W dalszej części przyznano także, że poprzedni komunikat napisany przez wiceprezesa Poleszaka był zbyt emocjonalny i zaostrzył sytuację nad czym klub ubolewa. Ponadto wyrażono nadzieję, że w najbliższym czasie uda się przeprowadzić dalsze rozmowy na temat bieżących kwestii funkcjonowania klubu, a niebawem obie strony postarają się zwołać konferencję prasową na której przedstawiona zostanie obecna sytuacja Stali i plany na najbliższą przyszłość.
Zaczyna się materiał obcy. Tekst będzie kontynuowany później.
(* ===== verification/Privilege.v ===== *)
(** The invocations and the system calls keep [authority]: the priorities a caller
    can give are bounded by its own maximum, and the registers of the threads stay
    those of a user.  A decoder that sets priorities checks them against the
    running thread before it acts, so that its lemmas speak of a state in which
    that thread's maximum is [M]. *)

From S2P Require Import Prelude Messages Caps Kernel CSpace CNode Scheduler Wakeup Paging VSpace IOSpace Ipc Waiting Signals.
From S2P Require Import Cancel Transfer Endpoint Reply Retype Reset Creation Deletion Finalise Revoke Decode.
From S2P Require Import Threads Mmu Devices Interrupts Syscall Rejection Fastpath FastCall Entry Authority.
Import MessageInfo.

(** ** Slots *)

Lemma safe_restart_current M : safe M restart_current.
Proof. unfold restart_current. safely. Qed.
#[export] Hint Resolve safe_restart_current : authority.
Lemma safe_CancelBadgedSends M c : safe M (invokeCNodeCancelBadgedSends c).
Proof. unfold invokeCNodeCancelBadgedSends. safely. Qed.
Lemma safe_CNodeRotate M c c' s d e : safe M (invokeCNodeRotate c c' s d e).
Proof. unfold invokeCNodeRotate. safely. Qed.
Lemma safe_CNodeSaveCaller M d : safe M (invokeCNodeSaveCaller d).
Proof. unfold invokeCNodeSaveCaller. safely. Qed.
#[export] Hint Resolve safe_CancelBadgedSends safe_CNodeRotate safe_CNodeSaveCaller : authority.

Lemma safe_decode_insert M io l n ex b d : safe M (decode_insert io l n ex b d).
Proof. unfold decode_insert, lookupSourceSlot, invokeCNodeMove, invokeCNodeInsert. safely. Qed.
Lemma safe_decode_rotate M io n ex b d : safe M (decode_rotate io n ex b d).
Proof. unfold decode_rotate, lookupSourceSlot, lookupPivotSlot. safely. Qed.
#[export] Hint Resolve safe_decode_insert safe_decode_rotate : authority.
Lemma safe_decodeCNode M io l n c ex b : safe M (decodeCNodeInvocation io l n c ex b).
Proof. unfold decodeCNodeInvocation, lookupTargetSlot, invokeCNodeRevoke, invokeCNodeDelete. safely. Qed.
#[export] Hint Resolve safe_decodeCNode safe_decodeUntyped : authority.

(** ** Interrupts *)

Lemma safe_invokeIRQControl M i h c : safe M (invokeIRQControl i h c).
Proof. unfold invokeIRQControl. safely. Qed.
#[export] Hint Resolve safe_invokeIRQControl : authority.
Lemma safe_Arch_invokeIRQControl M i h c st : safe M (Arch_invokeIRQControl i h c st).
Proof. unfold Arch_invokeIRQControl, updateIRQState. safely. Qed.
#[export] Hint Resolve safe_Arch_invokeIRQControl : authority.
Lemma safe_invokeIOAPIC M i a p l q v h c : safe M (invokeIssueIRQHandlerIOAPIC i a p l q v h c).
Proof. unfold invokeIssueIRQHandlerIOAPIC. safely. Qed.
#[export] Hint Resolve safe_invokeIOAPIC : authority.
Lemma safe_decodeIRQControl M nio l n s ex b : safe M (decodeIRQControlInvocation nio l n s ex b).
Proof.
  unfold decodeIRQControlInvocation, Arch_decodeIRQControlInvocation, issue_ioapic, issue_msi, lookupTargetSlot, Arch_checkIRQ. safely.
Qed.
Lemma safe_decodeIRQHandler M l i ex : safe M (decodeIRQHandlerInvocation l i ex).
Proof.
  unfold decodeIRQHandlerInvocation, invokeIRQHandler_AckIRQ, invokeIRQHandler_SetIRQHandler, invokeIRQHandler_ClearIRQHandler. safely.
Qed.
#[export] Hint Resolve safe_decodeIRQControl safe_decodeIRQHandler : authority.
Lemma safe_handleInterrupt M i : safe M (handleInterrupt i).
Proof.
  unfold handleInterrupt. assert (safe M (irq_table i)) by (apply safe_tcbs; intros k a k'; unfold irq_table; case_match; by intros [= _ <-]). safely.
Qed.
#[export] Hint Resolve safe_handleInterrupt : authority.
Lemma entry_inj p q i j : page_at p → page_at q → 0 ≤ i < 1024 → 0 ≤ j < 1024 → entry_ptr p i = entry_ptr q j → p = q ∧ i = j.
Proof.
  intros Hp Hq Hi Hj. rewrite !entry_sum by done. destruct Hp as [_ [a ->]], Hq as [_ [b ->]]. intros E.
  assert (a = b) by lia. lia.
Qed.

Lemma directory_index v : 0 ≤ v < 2 ^ 32 → 0 ≤ Z.shiftr v 22 < 1024.
Proof.
  intros H. rewrite Z.shiftr_div_pow2 by lia. split; [apply Z.div_pos; lia|]. apply Z.div_lt_upper_bound; lia.
Qed.
Lemma table_index v : 0 ≤ Z.land (Z.shiftr v 12) (MASK 10) < 1024.
Proof. change (MASK 10) with (Z.ones 10). rewrite Z.land_ones by lia. apply Z.mod_pos_bound. lia. Qed.

(** The two indices and the offset determine an address. *)
Lemma same_page u v : Z.shiftr u 22 = Z.shiftr v 22 →
  Z.land (Z.shiftr u 12) (MASK 10) = Z.land (Z.shiftr v 12) (MASK 10) → u / 2 ^ 12 = v / 2 ^ 12.
Proof.
  change (MASK 10) with (Z.ones 10). rewrite !Z.land_ones, !Z.shiftr_div_pow2 by lia.
  change (2 ^ 22) with (2 ^ 12 * 2 ^ 10). rewrite <- !Z.div_div by lia. intros E1 E2.
  rewrite (Z.div_mod (u / 2 ^ 12) (2 ^ 10)), (Z.div_mod (v / 2 ^ 12) (2 ^ 10)) by lia. lia.
Qed.

Lemma ptr_page w : page_at (ptrFromPAddr (bf_get 0xfffff000 0 w)).
Proof.
  unfold ptrFromPAddr, wrap32. change word_mod with (2 ^ 32). split; [apply Z.mod_pos_bound; lia|].
  unfold bf_get. rewrite Z.shiftr_0_r. change 0xfffff000 with (field 12 20).
  assert (Hd : (4096 | Z.land w (field 12 20))).
  { exists (Z.shiftr (Z.land w (field 12 20)) 12). rewrite <- (Z.shiftl_mul_pow2 _ 12) by lia. bitwise i Hi.
    destruct (Z.lt_ge_cases i 12).
    - rewrite (Z.testbit_neg_r _ (i - 12)) by lia. destruct (Z.leb_spec 12 i); [lia|]. apply andb_false_r.
    - rewrite Z.shiftr_spec, Z.land_spec by lia. replace (i - 12 + 12) with i by lia.
      rewrite field_testbit by lia. done. }
  apply Z.mod_divide; [lia|]. rewrite Z.mod_mod_divide by (by exists (2 ^ 20)).
  apply Z.mod_divide; [lia|]. apply Z.divide_add_r; [done|]. by exists 917504.
Qed.
Lemma table_page m pd i t : table m pd i = Some t → page_at t.
Proof. unfold table. case_match; [|done]. intros [= <-]. apply ptr_page. Qed.

(** ** One entry changes *)

Lemma word_same m a w : word (<[a := w]> m) a = w.
Proof. unfold word. by rewrite lookup_insert_eq. Qed.
Lemma word_other m a w b : a ≠ b → word (<[a := w]> m) b = word m b.
Proof. intros H. unfold word. by rewrite lookup_insert_ne. Qed.

Section writes.
Context (m : gmap Z Z) (pd : Z).
Hypotheses (Hpd : page_at pd) (Hap : apart m pd).

(** An entry of a page table is read by the addresses of its page. *)
Lemma translate_write_pte v t w u : 0 ≤ v < 2 ^ 32 → 0 ≤ u < 2 ^ 32 → table m pd (Z.shiftr v 22) = Some t →
  let m' := <[entry_ptr t (Z.land (Z.shiftr v 12) (MASK 10)) := w]> m in
  translate m' pd u =
    if decide (u / 2 ^ 12 = v / 2 ^ 12) then
      if present_bit w then
        let pde := word m (entry_ptr pd (Z.shiftr v 22)) in
        Some (mk_translation (bf_get 0xfffff000 0 w + u mod 2 ^ 12) (user_bit pde && user_bit w) (write_bit pde && write_bit w))
      else None
    else translate m pd u.
Proof.
  intros Hv Hu Ht m'. pose proof (directory_index v Hv) as Iv. pose proof (directory_index u Hu) as Iu.
  pose proof (table_index v) as Jv. pose proof (table_index u) as Ju. pose proof (table_page _ _ _ _ Ht) as Pt.
  assert (Htp : t ≠ pd) by (by apply (proj1 Hap (Z.shiftr v 22))).
  assert (Hdir : ∀ i, 0 ≤ i < 1024 → word m' (entry_ptr pd i) = word m (entry_ptr pd i)).
  { intros i Hi. apply word_other. intros E. apply entry_inj in E as [? _]; done. }
  unfold translate. rewrite Hdir by done. set (pde := word m (entry_ptr pd (Z.shiftr u 22))).
  case_decide as Hd.
  - assert (Eu : Z.shiftr u 22 = Z.shiftr v 22 ∧ Z.shiftr u 12 = Z.shiftr v 12).
    { rewrite !Z.shiftr_div_pow2 by lia. change (2 ^ 22) with (2 ^ 12 * 2 ^ 10). rewrite <- !Z.div_div by lia. by rewrite Hd. }
    destruct Eu as [E22 E12]. subst pde. rewrite E22, E12. unfold table in Ht.
    destruct (size_bit _), (present_bit (word m _)); cbn [negb andb] in *; try done. injection Ht as <-.
    unfold m'. rewrite word_same. by destruct (present_bit w).
  - destruct (present_bit pde) eqn:Ep; cbn [negb]; [|done]. destruct (size_bit pde) eqn:Es; [done|].
    unfold m'. rewrite word_other; [done|]. intros E. apply Hd. apply entry_inj in E as [Et Ej]; try done; [|apply ptr_page].
    assert (Z.shiftr v 22 = Z.shiftr u 22); [|by apply same_page].
    apply (proj2 Hap _ _ t); try done. unfold table. fold pde. rewrite Ep, Es. cbn. by rewrite Et.
Qed.
Lemma wp_add_from reg post : ∀ pre s, allocated_p_regions s = pre ++ post → gapped (pre ++ post) → proper reg → clear_of reg (pre ++ post) →
  (∀ x, x ∈ pre → r_end x < r_start reg) →
  wp (add_from (length post) (length pre) reg) (λ ok s', s' = s <| allocated_p_regions := allocated_p_regions s' |> ∧
    (if ok then added (pre ++ post) reg (allocated_p_regions s')
     else Z.of_nat (length (pre ++ post)) + 1 = NUM_RESERVED_REGIONS ∧ allocated_p_regions s' = pre ++ post)) s.
Proof.
  induction post as [|r post IH]; intros pre s El Hg Hreg Hclear Hpre; cbn [add_from length]; apply wp_bind, wp_gets; rewrite ?El.
  - rewrite app_nil_r in *. destruct (Z.eqb_spec (Z.of_nat (length pre) + 1) NUM_RESERVED_REGIONS) as [E|E].
    { apply wp_ret. split_and!; [by destruct s|done|done]. }
    apply wp_record. intros s' Es' Ea. split; [done|]. rewrite Ea, El.
    split_and!; [|rewrite length_app; cbn; lia|].
    + destruct Hg as [Hg1 Hg2]. split; [by apply Forall_app; split; [|constructor]|]. apply sorted_app; [done|by repeat constructor|].
      intros x y Hx ->%list_elem_of_singleton. by apply Hpre.
    + intros a. rewrite free_app, free_cons. unfold free at 2. split; [|tauto]. intros [H|[H|(x & Hx%elem_of_nil & _)]]; tauto.
  - rewrite list_lookup_middle by done. pose proof Hg as [Hp Hs]. apply sorted_app_inv in Hs as (Hs1 & Hs2 & Hs3).
    apply StronglySorted_inv in Hs2 as [Hs2 Hr2]. apply Forall_app in Hp as [Hp1 [Hr Hp2]%Forall_cons].
    rewrite Forall_forall in Hr2, Hp2. unfold precedes, proper in *.
    assert (Hside : ∀ x, x ∈ post → r_end reg ≤ r_start x ∨ r_end x ≤ r_start reg).
    { intros x Hx. apply clear_sides; [done|by apply Hp2|]. apply Hclear, elem_of_app. right. by right. }
    assert (Hsider : r_end reg ≤ r_start r ∨ r_end r ≤ r_start reg) by (apply clear_sides; [done..|apply Hclear, elem_of_app; right; by left]).
    assert (Hins : ∀ r', <[length pre := r']> (pre ++ r :: post) = pre ++ r' :: post).
    { intros r'. by rewrite insert_app_r_alt, Nat.sub_diag by lia. }
    destruct (Z.eqb_spec (r_end r) (r_start reg)) as [E1|E1]; [|destruct (Z.eqb_spec (r_start r) (r_end reg)) as [E2|E2]].
    + apply wp_merge. intros s' Es' Ea. split; [done|]. rewrite Ea, El, Hins. apply grow_added; try done.
      * unfold proper. cbn. lia.
      * intros x Hx. cbn. specialize (Hs3 x r Hx ltac:(by left)). lia.
      * intros x Hx. cbn. specialize (Hr2 x Hx). destruct (Hside x Hx); [done|]. specialize (Hp2 x Hx). cbn in *. lia.
      * intros a. unfold in_region_t. cbn. lia.
    + apply wp_merge. intros s' Es' Ea. split; [done|]. rewrite Ea, El, Hins. apply grow_added; try done.
      * unfold proper. cbn. lia.
      * intros x Hx. cbn. specialize (Hpre x Hx). lia.
      * intros x Hx. cbn. specialize (Hr2 x Hx). cbn in Hr2. lia.
      * intros a. unfold in_region_t. cbn. lia.
    + destruct (Z.ltb_spec (r_end reg) (r_start r)) as [E3|E3].
      * destruct (Z.eqb_spec (Z.of_nat (length (pre ++ r :: post)) + 1) NUM_RESERVED_REGIONS) as [E|E].
        { apply wp_ret. split_and!; [by destruct s|done|done]. }
        apply wp_record. intros s' Es' Ea. split; [done|]. rewrite Ea, El. unfold insert_at. rewrite take_app_length, drop_app_length.
        split_and!; [|rewrite !length_app; cbn; lia|intros a; rewrite !free_app, !free_cons; tauto].
        split; [apply Forall_app; split; [done|]; constructor; [done|]; constructor; [done|]; by apply Forall_forall|].
        apply sorted_app; [done| |].
        -- constructor; [constructor; [done|by apply Forall_forall]|]. apply Forall_forall. unfold precedes.
           intros x [-> |Hx]%elem_of_cons; [done|]. specialize (Hr2 x Hx). cbn in Hr2. lia.
        -- intros x y Hx [-> |Hy]%elem_of_cons; [by apply Hpre|by apply Hs3].
      * rewrite cons_middle, app_assoc in *. replace (S (length pre)) with (length (pre ++ [r])) by (rewrite length_app; cbn; lia).
        apply IH; try done. intros x [Hx|Hx]%elem_of_app; [by apply Hpre|]. apply list_elem_of_singleton in Hx as ->. lia.
Qed.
Wygląda więc na to, że sytuacja beniaminku Betclic III Ligi zaczyna się stabilizować, a jej dowodem są dwie przedłużone umowy. W środę Stal pochwaliła się, że nowy kontrakt z klubem podpisał bramkarz Adrian Wójcicki, a w czwartek przekazano, że w klubie na kolejne dwa lata zostanie Szymon Majewski.